If a child's kidneys permanently fail (chronic failure), the disease can no longer be cured and becomes a lifelong condition. The strain on the young patients, and their relatives, is enormous, says Christoph Aufricht, Head of the Department of Paediatric Nephrology and Gastroenterology at MedUni Vienna: "Being reliant on dialysis means that they can no longer have a normal childhood." Even if their kidneys have not yet failed completely, they have to face a lot of "grown-up" things such as: sticking to a diet, regularly taking a lot of medication, frequent hospital visits with blood tests and, of course, restrictions when it comes to school and leisure activities.
If their kidneys stop functioning at all, they have to start on dialysis treatment. This involves a dialysis machine taking over the excretory function of the kidneys and "purifying" the blood to remove harmful metabolites and surplus fluid. "That places an even greater strain on the affected child and his/her family," says Klaus Arbeiter, leading consultant in children's dialysis at Vienna General Hospital, "then it is virtually impossible for them to live a normal life anymore."
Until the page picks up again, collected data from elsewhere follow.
Definition errSecretNotFound (pathSecret : string) : string :=
  "Secret " +:+ quoted pathSecret +:+ " not found".

Definition errNoData (pathSecret : string) : string :=
  "Data not found in secret " +:+ quoted pathSecret.

Definition errKeyNotFound (key : string) : string :=
  "Key " +:+ quoted key +:+ " not found".

(** The loop of [getSecret] that builds [pathSecretTmp]: [data] goes in
    before the element of index 1. *)
Fixpoint pathSecretTmp (i : nat) (splitData : list string) : list string :=
  match splitData with
  | [] => []
  | x :: rest =>
      (if (i =? 1)%nat then ["data"; x] else [x]) ++ pathSecretTmp (S i) rest
  end.

(** The first statements of [getSecret]: the path that is read. *)
Definition dataPath (pathSecret : string) : ending string :=
  let splitData := Strings.Split pathSecret "/" in
  match splitData !! 1%nat with
  | None => Panics (IndexOutOfRange 1 (Z.of_nat (length splitData)))
  | Some s1 =>
      if negb (String.eqb s1 "data")
      then Returns (Strings.Join (pathSecretTmp 0 splitData) "/")
      else Returns pathSecret
  end.

Section Handler.
Context {unicode : Strings.Unicode}.

(** The Vault server. *)
Variable World : Type.

(** [*api.Client] *)
Variable Client : Type.

(** [api.NewClient] for a server address, and [SetToken]. *)
Variable NewClient : string -> result Client.
Variable SetToken : Client -> string -> Client.

(** [client.Logical().Read]: a secret, nil, or an error. *)
Variable Read : Client -> string -> World -> result (option api_Secret) * World.

Definition createVaultClientFromToken (vaultHost vaultToken : string) : result Client :=
  match NewClient vaultHost with
  | Err e => Err e
  | Ok client => Ok (SetToken client vaultToken)
  end.

(** What is done with the secret that was read. *)
Definition valueOf (vaultData : api_Secret) (pathSecret key : string)
  : ending (string * option string) :=
  match api_Data vaultData !! "data" with
  | None | Some JNull => Returns ("", Some (errNoData pathSecret))
  | Some (JObject d) =>
      match d !! key with
      | Some (VString s) => Returns (s, None)
      | Some _ => Panics InterfaceConversion
      | None => Returns ("", Some (errKeyNotFound key))
      end
  | Some _ => Panics InterfaceConversion
  end.

Definition getSecret (client : Client) (pathSecret key : string) (w : World)
  : ending (string * option string) * World :=
  match dataPath pathSecret with
  | Panics p => (Panics p, w)
  | Returns pathSecret =>
      match Read client pathSecret w with
      | (Err e, w') => (Returns ("", Some e), w')
      | (Ok None, w') => (Returns ("", Some (errSecretNotFound pathSecret)), w')
      | (Ok (Some vaultData), w') => (valueOf vaultData pathSecret key, w')
      end
  end.

(** [res[0][1]] and [res[0][2]] *)
Definition pathAndKey (pattern : string) : ending (string * string) :=
  match FindAllStringSubmatch vaultRegex pattern with
  | [] => Panics (IndexOutOfRange 0 0)
  | m :: _ =>
      match m !! 1%nat, m !! 2%nat with
      | Some pathSecret, Some keySecret => Returns (pathSecret, keySecret)
      | None, _ => Panics (IndexOutOfRange 1 (Z.of_nat (length m)))
      | _, None => Panics (IndexOutOfRange 2 (Z.of_nat (length m)))
      end
  end.

Definition GetValueFromRegex (pattern : string) (secret : Secret) (w : World)
  : ending (string * option string) * World :=
  if negb (Strings.Contains pattern "@")
  then (Returns ("", Some (errFormat pattern)), w)
  else
    match Data secret !! serverField with
    | None => (Returns ("", Some (errDataNotFound serverField (Name secret))), w)
    | Some server =>
    match Data secret !! credentialsTokenField with
    | None => (Returns ("", Some (errDataNotFound credentialsTokenField (Name secret))), w)
    | Some _ =>
    match Data secret !! credentialsTypeField with
    | None => (Returns ("", Some (errDataNotFound credentialsTypeField (Name secret))), w)
    | Some credType =>
        if String.eqb (Strings.ToLower credType) "token" then
          match Data secret !! credentialsTokenField with
          | None =>
              (Returns ("", Some (errDataNotFound credentialsTokenField (Name secret))), w)
          | Some token =>
              match createVaultClientFromToken server token with
              | Err e => (Returns ("", Some e), w)
              | Ok client =>
                  match pathAndKey pattern with
                  | Panics p => (Panics p, w)
                  | Returns (pathSecret, keySecret) =>
                      match getSecret client pathSecret keySecret w with
                      | (Returns (val, None), w') => (Returns (val, None), w')
                      | (Returns (_, Some e), w') => (Returns ("", Some e), w')
                      | (Panics p, w') => (Panics p, w')
                      end
                  end
              end
          end
        else (Returns ("", Some (errTypeNotAllowed credType (Name secret))), w)
    end end end.

End Handler.

Arguments createVaultClientFromToken {Client}.
Arguments getSecret {World Client}.
Arguments GetValueFromRegex {unicode World Client}.

End vault.

(** ** Package [git] *)

Module git.

(** The three statements of [GetValueFromRegex] that derive [dirDest] from
    the [url] field of the secret. *)
Definition dirDest (url : string) : string :=
  let dirDest := drop_bytes (Z.to_nat (Strings.LastIndex url "/" + 1)) url in
  let dirDest := Strings.Replace dirDest ".git" "" 1 in
  "/tmp/" +:+ dirDest.

Import Regexp utils runtime.

Definition credentialsTypeUserPass : string := "userpassword".
Definition credentialsTypeToken : string := "token".
Definition credentialsTypeSsh : string := "ssh".
(** * MiroFish report pipeline: a shallow embedding and its verification

    The development embeds three services of the backend,
    [report_agent.py], [zep_tools.py] and [zep_graph_memory_updater.py],
    as executable Rocq functions, and settles the claims of the
    specification against them.

    Python values are modelled as the code has them:
    - a [str] is a list of Unicode code points ([pystr]); literals are written
      as UTF-8 source text and decoded by [py];
    - a decoded JSON document (and any dict the code passes around) is a
      [json] value, a dict being an association list in insertion order;
    - an exception is a value of [Exception]; code that may raise lives in
      the state-and-error monad [M];
    - the report folder on disk is a finite map from file names to contents;
      a text file holds what was written and is read with universal
      newlines;
    - a [float] is an IEEE 754 binary64 number, with the correctly rounded
      arithmetic of [SpecFloat].

    What belongs to the Python runtime and not to the repository (the Unicode
    character database behind [str.lower] and the regular expression class
    [\w], [json.loads], [str()] of a non-string value) is gathered in the
    record [Py.Runtime] and is a parameter of the definitions that use it.
    The collaborators of a service (the language model, the graph, the disk,
    the caller's callback) are the fields of its [Env]: each may answer
    anything and may raise.

    Left out of the model: logging, the timestamps of the records, and the
    wording of the prompts, which are parameters. *)

From Stdlib Require Import ZArith NArith String Ascii List Lia Bool Arith.
From Stdlib Require Import SpecFloat.
From Stdlib Require DecimalNat DecimalFacts.
From stdpp Require Import base option list gmap sorting.
Import ListNotations.
Lemma sent_line_only_after_returned_send_witness :
  since (start ∅)
    (snd (generate_messages_over (failing_at 5 timed_out) abc 2 1%nat
            (PStr "buzz_topic") 10 (start ∅))) !! 2%nat
  = Some (ELog INFO "Sent message to topic 'buzz_topic': a") /\
  call_outcome (failing_at 5 timed_out) 1 = Returns tt.
Proof.
  split; [reflexivity|].
  exact (proj2 (sent_line_only_after_returned_send (failing_at 5 timed_out) abc 2
                  1%nat (PStr "buzz_topic") 10 (start ∅) 1%nat "a" eq_refl)).
Defined.

(** ** The orchestrator, path by path *)

(** [main] once all four startup steps have succeeded: the run of the
    loop, and the closing line when the loop returns. *)
Lemma main_run_in_loop w fuel env z producer :
  verify_services_outcome w = Returns tt ->
  resolved_interval (env ∪ dotenv_file w) = Returns z ->
  create_kafka_producer_outcome w = Returns (Some producer) ->
  create_kafka_topic_outcome w (resolved_topic (env ∪ dotenv_file w)) = Returns tt ->
  let topic := resolved_topic (env ∪ dotenv_file w) in
  let s0 := {| environ := env ∪ dotenv_file w; trace := upto_loop topic z |} in
  exists r evs,
    generate_messages w fuel producer topic z s0 =
      (r, {| environ := env ∪ dotenv_file w; trace := upto_loop topic z ++ evs |}) /\
    main w fuel (start env) =
      (r, {| environ := env ∪ dotenv_file w;
             trace := upto_loop topic z ++ evs ++
                      match r with
                      | Ret _ => [ELog INFO "END producer."]
                      | _ => []
                      end |}).
Proof.
  intros Hverify Hinterval Hproducer Htopic topic s0. subst topic s0.
  rewrite main_run. cbn zeta. rewrite Hverify, Hinterval, Hproducer, Htopic.
  unfold generate_messages.
  destruct (generate_messages_over_events w producer
              (resolved_topic (env ∪ dotenv_file w)) z string_list fuel
              {| environ := env ∪ dotenv_file w;
                 trace := upto_loop (resolved_topic (env ∪ dotenv_file w)) z |})
    as (r & evs & Hrun & _).
  cbn [trace environ] in Hrun. rewrite Hrun.
  exists r, evs. split; [reflexivity|].
  destruct r as [[]|e|]; cbn [record trace environ]; rewrite ?app_nil_r, <- ?app_assoc;
    reflexivity.
Qed.
Notation "'let?' x ':=' c 'in' k" := (result_bind c (fun x => k))
  (at level 10, x pattern, c at level 100, k at level 200) : rust_scope.
Notation "'let!' x ':=' c 'in' k" := (outcome_bind c (fun x => k))
  (at level 10, x pattern, c at level 100, k at level 200) : rust_scope.

Lemma bind_Done {A B} (c : outcome A) (k : A -> outcome B) (b : B) :
  outcome_bind c k = Done b -> exists a, c = Done a /\ k a = Done b.
Proof. destruct c as [a|]; [|discriminate]. intros H. exists a. auto. Qed.

Definition unwrap_or {A} (d : A) (o : option A) : A :=
  match o with Some a => a | None => d end.

Definition is_ok {A E} (r : result A E) : bool :=
  match r with Ok _ => true | Err _ => false end.

(** ** Machine integers

    A [w]-bit unsigned integer is a [Z]; [wrap w] is the conversion [as uN] and
    the result of wrapping arithmetic; [swrap w] is [as iN]. *)

Definition wrap (w z : Z) : Z := z mod 2 ^ w.
Definition swrap (w z : Z) : Z := (z + 2 ^ (w - 1)) mod 2 ^ w - 2 ^ (w - 1).

Abbreviation u8 := (wrap 8).
Abbreviation u16 := (wrap 16).
Abbreviation u32 := (wrap 32).
Abbreviation u64 := (wrap 64).
Abbreviation u128 := (wrap 128).
Abbreviation i32 := (swrap 32).
Abbreviation i64 := (swrap 64).

Definition usize_MAX : Z := 2 ^ 64 - 1.

Definition in_u (w z : Z) : Prop := 0 <= z < 2 ^ w.
Definition is_byte (b : Z) : Prop := 0 <= b < 256.
Abbreviation bytes := (Forall is_byte).

#[global] Instance is_byte_dec b : Decision (is_byte b).
Proof. unfold is_byte. apply _. Defined.

Lemma wrap_small w z : 0 <= z < 2 ^ w -> wrap w z = z.
Proof. intros H. by apply Z.mod_small. Qed.

Lemma wrap_range w z : 0 <= w -> 0 <= wrap w z < 2 ^ w.
Proof. intros H. apply Z.mod_pos_bound. lia. Qed.

Lemma swrap_small w z : 0 < w -> - 2 ^ (w - 1) <= z < 2 ^ (w - 1) -> swrap w z = z.
Proof.
  intros Hw H. unfold swrap.
  assert (2 ^ w = 2 * 2 ^ (w - 1)) as E.
  { replace w with (Z.succ (w - 1)) at 1 by lia. rewrite Z.pow_succ_r; lia. }
  rewrite Z.mod_small; lia.
Qed.

Lemma swrap_range w z : 0 < w -> - 2 ^ (w - 1) <= swrap w z < 2 ^ (w - 1).
Proof.
  intros Hw. unfold swrap.
  assert (2 ^ w = 2 * 2 ^ (w - 1)) as E.
  { replace w with (Z.succ (w - 1)) at 1 by lia. rewrite Z.pow_succ_r; lia. }
  pose proof (Z.mod_pos_bound (z + 2 ^ (w - 1)) (2 ^ w)). lia.
Qed.

(** ** Bits of disjoint parts

    [a | (b << k)] with [a < 2^k] is [a + b * 2^k]: the way the code packs
    fields, turned into arithmetic that [lia] understands. *)

Lemma testbit_high a k l : 0 <= a < 2 ^ k -> 0 <= k <= l -> Z.testbit a l = false.
Proof.
  intros Ha Hk. apply (Z.bounded_iff_bits_nonneg k a); lia.
Qed.

Lemma land_shiftl_0 a b k : 0 <= k -> 0 <= a < 2 ^ k -> Z.land a (Z.shiftl b k) = 0.
Proof.
  intros Hk Ha. apply Z.bits_inj'. intros n Hn.
  rewrite Z.land_spec, Z.bits_0, Z.shiftl_spec by done.
  destruct (decide (n < k)).
  - rewrite (Z.testbit_neg_r b (n - k)) by lia. apply andb_false_r.
  - rewrite (testbit_high a k n) by lia. done.
Qed.

Lemma lor_shiftl a b k :
  0 <= k -> 0 <= a < 2 ^ k -> Z.lor a (Z.shiftl b k) = a + b * 2 ^ k.
Proof.
  intros Hk Ha. rewrite <- Z.add_nocarry_lor by (by apply land_shiftl_0).
  by rewrite Z.shiftl_mul_pow2 by lia.
Qed.

Lemma lor_ge_r a b : 0 <= a -> b <= Z.lor a b.
Proof.
  intros Ha. assert (Z.lor a b = Z.ldiff a b + b) as ->.
  - rewrite Z.add_nocarry_lor.
    + apply Z.bits_inj'. intros n Hn. rewrite !Z.lor_spec, Z.ldiff_spec.
      by destruct (Z.testbit a n), (Z.testbit b n).
    + apply Z.bits_inj'. intros n Hn. rewrite Z.land_spec, Z.ldiff_spec, Z.bits_0.
      by destruct (Z.testbit a n), (Z.testbit b n).
  - pose proof (proj2 (Z.ldiff_nonneg a b)). lia.
Qed.

Lemma shiftr_div a k : 0 <= k -> Z.shiftr a k = a / 2 ^ k.
Proof. intros. by apply Z.shiftr_div_pow2. Qed.

Lemma land_mask a k : 0 <= k -> Z.land a (2 ^ k - 1) = a mod 2 ^ k.
Proof. intros. rewrite <- Z.land_ones, Z.ones_equiv by done. done. Qed.

(** ** Little-endian bytes *)

Fixpoint to_le_bytes (n : nat) (z : Z) : list Z :=
  match n with
  | O => []
  | S n => z mod 256 :: to_le_bytes n (z / 256)
  end.

Fixpoint from_le_bytes (l : list Z) : Z :=
  match l with
  | [] => 0
  | b :: l => b + 256 * from_le_bytes l
  end.

Lemma to_le_bytes_length n z : length (to_le_bytes n z) = n.
Proof. revert z. induction n; intros z; simpl; auto. Qed.

Lemma to_le_bytes_bytes n z : bytes (to_le_bytes n z).
Proof.
  revert z. induction n; intros z; simpl; constructor; auto.
  unfold is_byte. pose proof (Z.mod_pos_bound z 256). lia.
Qed.

Lemma from_to_le_bytes n z :
  0 <= z < 256 ^ Z.of_nat n -> from_le_bytes (to_le_bytes n z) = z.
Proof.
  revert z. induction n as [|n IH]; intros z Hz.
  - simpl in *. lia.
  - cbn [to_le_bytes from_le_bytes].
    rewrite Nat2Z.inj_succ, Z.pow_succ_r in Hz by lia.
    rewrite IH by (split; [apply Z.div_pos | apply Z.div_lt_upper_bound]; lia).
    pose proof (Z.div_mod z 256). lia.
Qed.

Lemma from_le_bytes_range l :
  bytes l -> 0 <= from_le_bytes l < 256 ^ Z.of_nat (length l).
Proof.
  induction 1 as [|b l Hb Hl IH]; cbn [from_le_bytes length]; [lia|].
  rewrite Nat2Z.inj_succ, Z.pow_succ_r by lia. unfold is_byte in Hb. lia.
Qed.

Lemma to_from_le_bytes l :
  bytes l -> to_le_bytes (length l) (from_le_bytes l) = l.
Proof.
  induction 1 as [|b l Hb Hl IH]; [done|]. cbn [from_le_bytes length to_le_bytes].
  unfold is_byte in Hb. f_equal.
  - rewrite (Z.mul_comm 256), Z.mod_add by lia. by apply Z.mod_small.
  - rewrite (Z.mul_comm 256), Z.div_add by lia.
    rewrite Z.div_small by lia. by rewrite Z.add_0_l.
Qed.

Lemma from_le_bytes_app l1 l2 :
  from_le_bytes (l1 ++ l2) = from_le_bytes l1 + 256 ^ Z.of_nat (length l1) * from_le_bytes l2.
Proof.
  induction l1 as [|b l1 IH]; cbn [app from_le_bytes length]; [lia|].
  rewrite IH, Nat2Z.inj_succ, Z.pow_succ_r by lia. ring.
Qed.

Lemma from_le_bytes_zeros n : from_le_bytes (replicate n 0) = 0.
Proof. induction n; cbn [replicate from_le_bytes]; lia. Qed.

(** ** Lengths as [usize] *)

Definition len {A} (l : list A) : Z := Z.of_nat (length l).

Lemma len_nonneg {A} (l : list A) : 0 <= len l.
Proof. unfold len. lia. Qed.

Lemma len_app {A} (l k : list A) : len (l ++ k) = len l + len k.
Proof. unfold len. rewrite length_app. lia. Qed.

(** ** Functional update of one field of a record

    [r <| f := v |>] is [r] with the field [f] replaced.  The update function is
    found by type class search from the projection [f]; on a record declared
    with primitive projections it reduces without a case analysis. *)

Definition field_tag {A} (x : A) (B : Type) : Type := B.

Class FieldSet {R E : Type} (f : R -> E) := set_field : E -> R -> R.

#[global] Hint Mode FieldSet + + + : typeclass_instances.

Ltac build_field_set :=
  lazymatch goal with
  | |- @FieldSet ?R ?E ?f =>
    let v := fresh "v" in let r := fresh "r" in
    intros v r; change (field_tag r R); destruct r;
    lazymatch goal with
    | |- field_tag ?T _ =>
      let y := eval cbn in (f T) in
      lazymatch eval pattern y in T with
      | ?k _ => let t := eval cbv beta in (k v) in exact t
      end
    end
  end.

#[export] Hint Extern 1 (FieldSet _) => build_field_set : typeclass_instances.

Notation "r <| f := v |>" := (set_field (f := f) v r)
  (at level 1, left associativity, f constr, format "r  <| f  :=  v |>").

Lemma list_filter_none {A} (P : A -> Prop) `{!forall x, Decision (P x)} (l : list A) :
  Forall (fun x => ~ P x) l -> filter P l = [].
Proof. induction 1 as [|x l Hx _ IH]; [done|]. by rewrite filter_cons_False. Qed.

(** ** Automation *)

Create HintDb rust.
#[export] Hint Resolve len_nonneg to_le_bytes_bytes : rust.
#[export] Hint Rewrite @len_app @app_nil_r @app_nil_l : rust.

(** [split_if] splits on a condition of the goal or of a hypothesis. *)
Ltac split_if :=
  match goal with
  | |- context [if ?b then _ else _] => destruct b eqn:?
  | H : context [if ?b then _ else _] |- _ => destruct b eqn:?
  end.

Ltac zbool :=
  repeat match goal with
  | H : (_ <? _) = true |- _ => apply Z.ltb_lt in H
  | H : (_ <? _) = false |- _ => apply Z.ltb_ge in H
  | H : (_ <=? _) = true |- _ => apply Z.leb_le in H
  | H : (_ <=? _) = false |- _ => apply Z.leb_gt in H
  | H : (_ =? _) = true |- _ => apply Z.eqb_eq in H
  | H : (_ =? _) = false |- _ => apply Z.eqb_neq in H
  | H : negb _ = true |- _ => apply negb_true_iff in H
  | H : negb _ = false |- _ => apply negb_false_iff in H
  | H : _ && _ = true |- _ => apply andb_true_iff in H; destruct H
  | H : _ || _ = false |- _ => apply orb_false_iff in H; destruct H
  end.

(** [pack_arith] turns packed bit fields into sums, innermost first. *)
Ltac pack_arith :=
  repeat match goal with
  | |- context [Z.lor ?a (Z.shiftl ?b ?k)] =>
    lazymatch a with
    | Z.lor _ _ => fail
    | _ => rewrite (lor_shiftl a b k) by lia
    end
  end.

(** [wrap_arith] removes conversions that do not change the value. *)
Ltac wrap_arith :=
  repeat match goal with
  | |- context [swrap ?w ?z] =>
    lazymatch z with
    | context [swrap _ _] => fail
    | _ => rewrite (swrap_small w z) by lia
    end
  | |- context [wrap ?w ?z] =>
    lazymatch z with
    | context [wrap _ _] => fail
    | _ => rewrite (wrap_small w z) by lia
    end
  end.

(** [zcases] is the usual case analysis on the code's integer tests. *)
Ltac zcases := repeat split_if; zbool; try lia.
Restrictions for the whole family
For some patients, especially babies and infants, dialysis is preferably done using the peritoneal dialysis procedure, so that parents are able to perform dialysis themselves at home. Although this means that the young patient's family does not have to attend the hospital for dialysis – which has to be done several times a week – peritoneal dialysis takes up a lot of the parents' time and gives them a lot of responsibility.
For the most common form of dialysis, haemodialysis, which is mostly done in hospital, the children have to be connected up to a dialysis machine in hospital at least three times a week, and for between four and five hours each time, explains Arbeiter. "And then regular school attendance, normal leisure activities and holidays are just an illusion."
No matter which form of dialysis is used – "chronic liver failure means unimaginable restrictions for the entire family," explains Sophie Hemberger, clinical psychologist at the Department of Paediatric Nephrology at MedUni Vienna. Often siblings are also adversely affected and the financial burden upon the family frequently causes a problem.
This is why employees at the Department of Children's Dialysis set up the "Friends of Children's Dialysis" society more than ten years ago. The aim is to give the children and their relatives back a small part of their "lost" life. For example, in the past, holidays have been organized for patients, their siblings and parents. In February 2016 there was a skiing holiday to Semmering, when children had the opportunity to spend time with others in the same situation, so that they could experience their disorder as "normal". Parents also find it helpful to share with other parents, so that they can talk about their experiences of dealing with the many everyday problems and can support each other.
The society also provides financial support for family rehabilitation and pays for therapies not covered by health insurance funds (e.g. animal therapies). And, last but not least, the society offers financial aid to parents in emergencies. Link: www.freundederkinderdialyse.at
World Kidney Day on 10 March
This year, World Kidney Day is taking place on the second Thursday in March. It was initiated in 2006 by the International Society of Nephrology and the International Association of Kidney Foundations. The aim of this awareness campaign is to draw attention to the importance of having healthy kidneys and to reduce the number of kidney diseases and their impact.